Come Pisa incantò D’Annunzio

Piazza dei Miracoli si spalanca davanti allo spettatore come una perla, diffondendo tutto intorno la luce intensa dei marmi dei suoi monumenti. Annoverata tra i Patrimoni dell’Umanità dall’UNESCO dal 1987, nella piazza sono presenti la Cattedrale, il Battistero, il Campo Santo e il Campanile, meglio conosciuto come Torre di Pisa. Il nome del luogo si deve a Gabriele D’annunzio che nel romanzo del 1910 Forse che sì forse che no dice: “L’Ardea roteò nel cielo di Cristo, sul prato dei Miracoli”, ma il nome divenne famoso solo nel dopoguerra quando si diffuse il fenomeno del turismo di massa.

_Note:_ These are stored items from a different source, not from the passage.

(** Go error values.  [fmt.Errorf] is kept as the format with its arguments,
    not rendered, so that a theorem can say what an error names.  Every call
    of [fmt.Errorf] in the package that formats another error has it as the
    last argument: that is [ErrorfWrap]. *)
Inductive error :=
| PathError (op path : string) (e : errno)
| ErrorString (msg : string)
| Errorf (format : string) (args : list arg)
| ErrorfWrap (format : string) (args : list arg) (err : error).

(** What [mode.IsRegular] and [mode.IsDir] tell of a tar header. *)
Inductive FileType :=
| Regular
| Directory
| Irregular (mode : string).

(** One record of a tar stream: the header the reader returns from [Next]
    and what [io.Copy] then reads of the body. *)
Record tar_entry := {
  tar_Name : string;
  tar_Size : Z;
  tar_Type : FileType;
  tar_Perm : Z;
  tar_ModTime : option Z;       (* [None]: the zero time *)
  tar_Data : string;
  tar_DataErr : option error;   (* a read error after [tar_Data] *)
}.

(** A tar stream: its records, then [io.EOF] ([None]) or a reader error. *)
Record tar_stream := {
  tar_entries : list tar_entry;
  tar_end : option error;
}.

(** One member of [zip.Reader.File]. *)
Record zip_file := {
  zip_Name : string;
  zip_IsDir : bool;
  zip_Mode : Z;
  zip_Open : error + (string * option error);
}.

(** The host of the program: the build constants of package [runtime] and
    the standard-library routines whose tables and codecs are taken as given. *)
Class Host := {
  GOOS : string;
  GOARCH : string;
  ToLower : string -> string;                     (* [strings.ToLower] *)
  StatusText : Z -> string;                       (* [http.StatusText] *)
  gzip_tar_NewReader : string -> error + tar_stream; (* [gzip.NewReader], [tar.NewReader] *)
  zip_OpenReader : string -> error + list zip_file;  (* [zip.OpenReader] on the file's bytes *)
  dir_Size : Z;                                   (* [FileInfo.Size] of a directory *)
}.

(** ** Package [version]: the delegator *)

Definition caseInsensitiveEnv `{Host} : bool := String.eqb GOOS "windows".

Definition unpackedOkay : string := ".unpacked-success".

Definition exe `{Host} : string :=
  if String.eqb GOOS "windows" then ".exe" else "".

Definition ListSeparator `{Host} : string :=
  if String.eqb GOOS "windows" then ";" else ":".

(** One iteration of the loop of [dedupEnv] on the pair of [out] and [saw].
    [saw] only ever holds indices below [len(out)] (lemma [dedup_saw_bound]),
    so the indexed assignment never goes out of range. *)
Definition dedup_step `{Host} (caseInsensitive : bool)
    (st : list string * gmap string nat) (kv : string)
  : list string * gmap string nat :=
  let '(out, saw) := st in
  let eq := strings.Index kv "=" in
  if (eq <? 1)%Z then (out ++ [kv], saw)
  else
    let k := substring 0 (Z.to_nat eq) kv in
    let k := if caseInsensitive then ToLower k else k in
    match saw !! k with
    | Some dupIdx => (<[dupIdx := kv]> out, saw)
    | None => (out ++ [kv], <[k := length out]> saw)
    end.

Definition dedupEnv `{Host} (caseInsensitive : bool) (env : list string)
  : list string :=
  fst (fold_left (dedup_step caseInsensitive) env ([], ∅)).

(** [os.Getenv] over the environment block of a POSIX process: the first
    entry for the key, the empty string when there is none. *)
Definition os_Getenv (environ : list string) (key : string) : string :=
  match find (fun kv => strings.HasPrefix kv (key +:+ "=")) environ with
  | Some kv => strings.TrimPrefix kv (key +:+ "=")
  | None => ""
  end.

Record Cmd := {
  cmd_Path : string;
  cmd_Args : list string;
  cmd_Env : list string;
}.

(** How a child process ended, as [os.ProcessState] tells. *)
Inductive ProcessState :=
| Exited (code : Z)
| Signaled (sig : Z).

(** [ProcessState.ExitCode]: [-1] when the process was ended by a signal. *)
Definition ExitCode (ps : ProcessState) : Z :=
  match ps with
  | Exited code => code
  | Signaled _ => (-1)%Z
  end.

(** What [cmd.Run] returns: [nil], an [*exec.ExitError] or another error. *)
Inductive RunResult :=
| RunOk
| RunExitError (ps : ProcessState)
| RunError (err : error).

(** [runGo]: the command it builds and the status it passes to [os.Exit].
    [osArgs] is [os.Args], [environ] is [os.Environ()], [run] is the
    behaviour of the child.  The standard streams are inherited and
    [handleSignals] only masks signals: neither is part of the model. *)
Definition runGo `{Host} (root : string) (osArgs environ : list string)
    (run : Cmd -> RunResult) : Cmd * Z :=
  let gobin := filepath.Join [root; "bin"; "go" +:+ exe] in
  let newPath := filepath.Join [root; "bin"] in
  let p := os_Getenv environ "PATH" in
  let newPath :=
    if negb (String.eqb p "") then newPath +:+ ListSeparator +:+ p else newPath in
  let cmd := {| cmd_Path := gobin;
                cmd_Args := gobin :: tail osArgs;
                cmd_Env := dedupEnv caseInsensitiveEnv
                             (environ ++ ["GOROOT=" +:+ root; "PATH=" +:+ newPath]) |} in
  match run cmd with
  | RunExitError eerr => (cmd, ExitCode eerr)
  | RunError _ => (cmd, 1%Z)
  | RunOk => (cmd, 0%Z)
  end.

(** ** Package [crypto/sha256] (FIPS 180-4) on 32-bit words held in [N] *)

Module sha256.

Local Open Scope N_scope.

Definition mask32 : N := 0xFFFFFFFF.
Definition add32 (a b : N) : N := N.land (a + b) mask32.
Definition not32 (a : N) : N := N.lxor a mask32.
Definition rotr (n x : N) : N :=
  N.lor (N.shiftr x n) (N.land (N.shiftl x (32 - n)) mask32).

Definition Ch (x y z : N) : N := N.lxor (N.land x y) (N.land (not32 x) z).
Definition Maj (x y z : N) : N :=
  N.lxor (N.land x y) (N.lxor (N.land x z) (N.land y z)).
Definition bsig0 (x : N) : N := N.lxor (rotr 2 x) (N.lxor (rotr 13 x) (rotr 22 x)).
Definition bsig1 (x : N) : N := N.lxor (rotr 6 x) (N.lxor (rotr 11 x) (rotr 25 x)).
Definition ssig0 (x : N) : N := N.lxor (rotr 7 x) (N.lxor (rotr 18 x) (N.shiftr x 3)).
Definition ssig1 (x : N) : N := N.lxor (rotr 17 x) (N.lxor (rotr 19 x) (N.shiftr x 10)).

(** The first sixty-four primes. *)
Definition is_prime (n : nat) : bool :=
  forallb (fun d => negb (n mod d =? 0)%nat) (seq 2 (n - 2)).

Definition primes : list N := map N.of_nat (filter is_prime (seq 2 310)).

(** The integer part of the cube root, one binary digit at a time. *)
Fixpoint icbrt (bits : nat) (n r : N) : N :=
  match bits with
  | O => r
  | S b =>
      let r' := r + N.shiftl 1 (N.of_nat b) in
      if r' * r' * r' <=? n then icbrt b n r' else icbrt b n r
  end.

(** The round constants: the first thirty-two bits of the fractional parts
    of the cube roots of the primes. *)
Definition K : list N :=
  map (fun p => N.land (icbrt 40 (N.shiftl p 96) 0) mask32) primes.

(** The initial hash value: the same of the square roots of the first
    eight primes. *)
Definition init : list N :=
  map (fun p => N.land (N.sqrt (N.shiftl p 64)) mask32) (firstn 8 primes).

Definition nth32 (l : list N) (i : nat) : N := nth i l 0.

(** One round: [st] is the working variables a..h, [win] the sixteen most
    recent words of the message schedule, the current one first. *)
Definition round (acc : list N * list N) (k : N) : list N * list N :=
  let '(st, win) := acc in
  let w := nth32 win 0 in
  let a := nth32 st 0 in let b := nth32 st 1 in
  let c := nth32 st 2 in let d := nth32 st 3 in
  let e := nth32 st 4 in let f := nth32 st 5 in
  let g := nth32 st 6 in let h := nth32 st 7 in
  let t1 := add32 h (add32 (bsig1 e) (add32 (Ch e f g) (add32 k w))) in
  let t2 := add32 (bsig0 a) (Maj a b c) in
  let next := add32 (ssig1 (nth32 win 14))
                (add32 (nth32 win 9) (add32 (ssig0 (nth32 win 1)) w)) in
  ([add32 t1 t2; a; b; c; add32 d t1; e; f; g], tail win ++ [next]).

Definition compress (h : list N) (block : list N) : list N :=
  let '(st, _) := fold_left round K (h, block) in
  map (fun p : N * N => add32 (fst p) (snd p)) (combine h st).

Definition bytes_of (s : string) : list N := map N_of_ascii (list_ascii_of_string s).

(** Big-endian bytes of [x], [n] of them. *)
Fixpoint be_bytes (n : nat) (x : N) : list N :=
  match n with
  | O => []
  | S n' => N.land (N.shiftr x (8 * N.of_nat n')) 0xFF :: be_bytes n' x
  end.

Definition pad (msg : list N) : list N :=
  let len := length msg in
  let zeros := ((64 - (len + 9) mod 64) mod 64)%nat in
  msg ++ [0x80] ++ repeat 0 zeros ++ be_bytes 8 (8 * N.of_nat len).

Fixpoint words (fuel : nat) (bs : list N) : list N :=
  match fuel, bs with
  | S fuel', b0 :: b1 :: b2 :: b3 :: rest =>
      (N.shiftl b0 24 + N.shiftl b1 16 + N.shiftl b2 8 + b3) :: words fuel' rest
  | _, _ => []
  end.

Fixpoint blocks (fuel : nat) (ws : list N) : list (list N) :=
  match fuel, ws with
  | S fuel', _ :: _ => firstn 16 ws :: blocks fuel' (skipn 16 ws)
  | _, _ => []
  end.

(** [sha256.Sum256]: the 32 bytes of the digest. *)
Definition Sum256 (s : string) : list N :=
  let bs := pad (bytes_of s) in
  let ws := words (length bs) bs in
  flat_map (be_bytes 4) (fold_left compress (blocks (length ws) ws) init).

Definition hex_digit (n : N) : ascii :=
  if n <? 10 then ascii_of_N (48 + n) else ascii_of_N (87 + n).

(** [fmt.Sprintf("%x", b)] of a byte slice: two lower-case digits a byte. *)
Fixpoint hex (bs : list N) : string :=
  match bs with
  | [] => EmptyString
  | b :: rest => String (hex_digit (b / 16)) (String (hex_digit (b mod 16)) (hex rest))
  end.

End sha256.

(** ** The world: file system, network and log *)

Inductive node :=
| File (data : string) (perm : Z) (mtime : option Z)
| Dir (perm : Z).

Record FileInfo := {
  fi_Size : Z;
  fi_IsDir : bool;
}.

(** An HTTP response: the status, the announced length ([-1] when unknown),
    the bytes of the body and a transport error that ends it, if any. *)
Record Response := {
  StatusCode : Z;
  Status : string;
  ContentLength : Z;
  Body : string;
  BodyErr : option error;
}.

(** What the program does that can be seen from outside: lines of the log,
    requests sent, the last progress line of a download, and the calls of
    package [os] that change the file system, each with the path it names
    ([OsWriteFile] is a completed [os.WriteFile], [OsWrite] a [Write] on an
    open file). *)
Inductive event :=
| Log (format : string) (args : list arg)
| LogErr (format : string) (err : error)
| HttpHead (url : string)
| HttpGet (url : string)
| Progress (n total : Z)
| OsMkdir (path : string)
| OsOpenFile (path : string)
| OsWrite (path : string)
| OsWriteFile (path : string)
| OsChtimes (path : string)
| OsClose (path : string)
| OsRemove (path : string).

(** [fs] maps a cleaned path to its node; the root and the working directory
    always exist.  [denied] lists the paths on which the system refuses every
    call ([EACCES]); [max_file] is the largest size a file may grow to
    ([EFBIG] beyond), when there is such a limit. *)
Record World := {
  fs : gmap string node;
  denied : gset string;
  max_file : option nat;
  net_Head : string -> error + Response;
  net_Get : string -> error + Response;
  trace : list event;
}.

Definition set_fs (w : World) (m : gmap string node) : World :=
  {| fs := m; denied := denied w; max_file := max_file w;
     net_Head := net_Head w; net_Get := net_Get w; trace := trace w |}.

Definition add_event (w : World) (ev : event) : World :=
  {| fs := fs w; denied := denied w; max_file := max_file w;
     net_Head := net_Head w; net_Get := net_Get w;
     trace := trace w ++ [ev] |}.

La Cattedrale di Santa Maria Assunta, il Battistero di San Giovanni Battista, il Campo Santo e il Campanile trasmettono un fascino senza tempo e, se non fosse per le centinaia di turisti che si contendono lo spazio migliore per una fotografia, l’atmosfera riesce a catapultare lo spettatore in un medio-Rinascimento magico, estatico e magnificente. I marmi policromi che danno forza allo stile romanico pisano del Duomo, i bronzi delle sue massicce porte, il pulpito opera del maestro Nicolò Pisano, le 6 file di archi a tutto sesto perfettamente equilibrate del Campanile, le grandi campane di bronzo sulla loggetta in cima, le vetrate stupendamente dipinte del Battistero e i preziosi affreschi che corrono sulle pareti del vecchio Campo Santo sono i testimoni di un passato ricco di fascino e grandiosità.

La piazza, circondata da massicce mura, era utilizzata già durante il periodo etrusco e poi romano, ma cambiò destinazione d’uso durante il medioevo passando da civile a sacra e nel XI secolo iniziarono i lavori di costruzione dei suoi principali monumenti. Durante il periodo mediceo la piazza perse parte del suo caratteristico stile gotico a favore di quello fiorentino e vennero costruiti nello stesso tempo nuovi edifici. Solo nel XIX secolo la piazza assunse l’aspetto definitivo e fu ricoperta da un prato verde, grazie agli sforzi di Alessandro Gherardesca, l’architetto infatti ripensò la struttura della piazza demolendone alcune parti, modificandone altre, ma soprattutto restaurando i magnifici monumenti che protegge.

Quello che lascia senza fiato è la maestosità di queste costruzioni e la loro perfezione formale, frutto di lunghi lavori di studio e progettazione, come si vede nella preparazione degli affreschi contenuti nel Museo delle Sinopie. Immagino un pisano del primo Rinascimento attraversare la piazza e non poter non accorgersi della presenza di un qualche Dio all’interno di quelle secolari pietre così ben formate da non parere opera umana. Le persone si affollano disordinate, distratte con l’ansia di vedere ma spesso incapaci di cogliere il fascino silenzioso di questi luoghi.

Gli scalini sempre più stretti della Torre di Pisa, il Grifone di bronzo sull’acroterio della Cattedrale, il fasto dell’oro usato per abbellire l’interno della chiesa, gli affreschi e l’uso dei marmi trasmettono quasi una sensazione di vertigini, fanno sentire lo spettatore minuscolo agli occhi di Dio. Il fascino che rende la nostra Penisola una meta così ambita, di un turismo spesso distratto.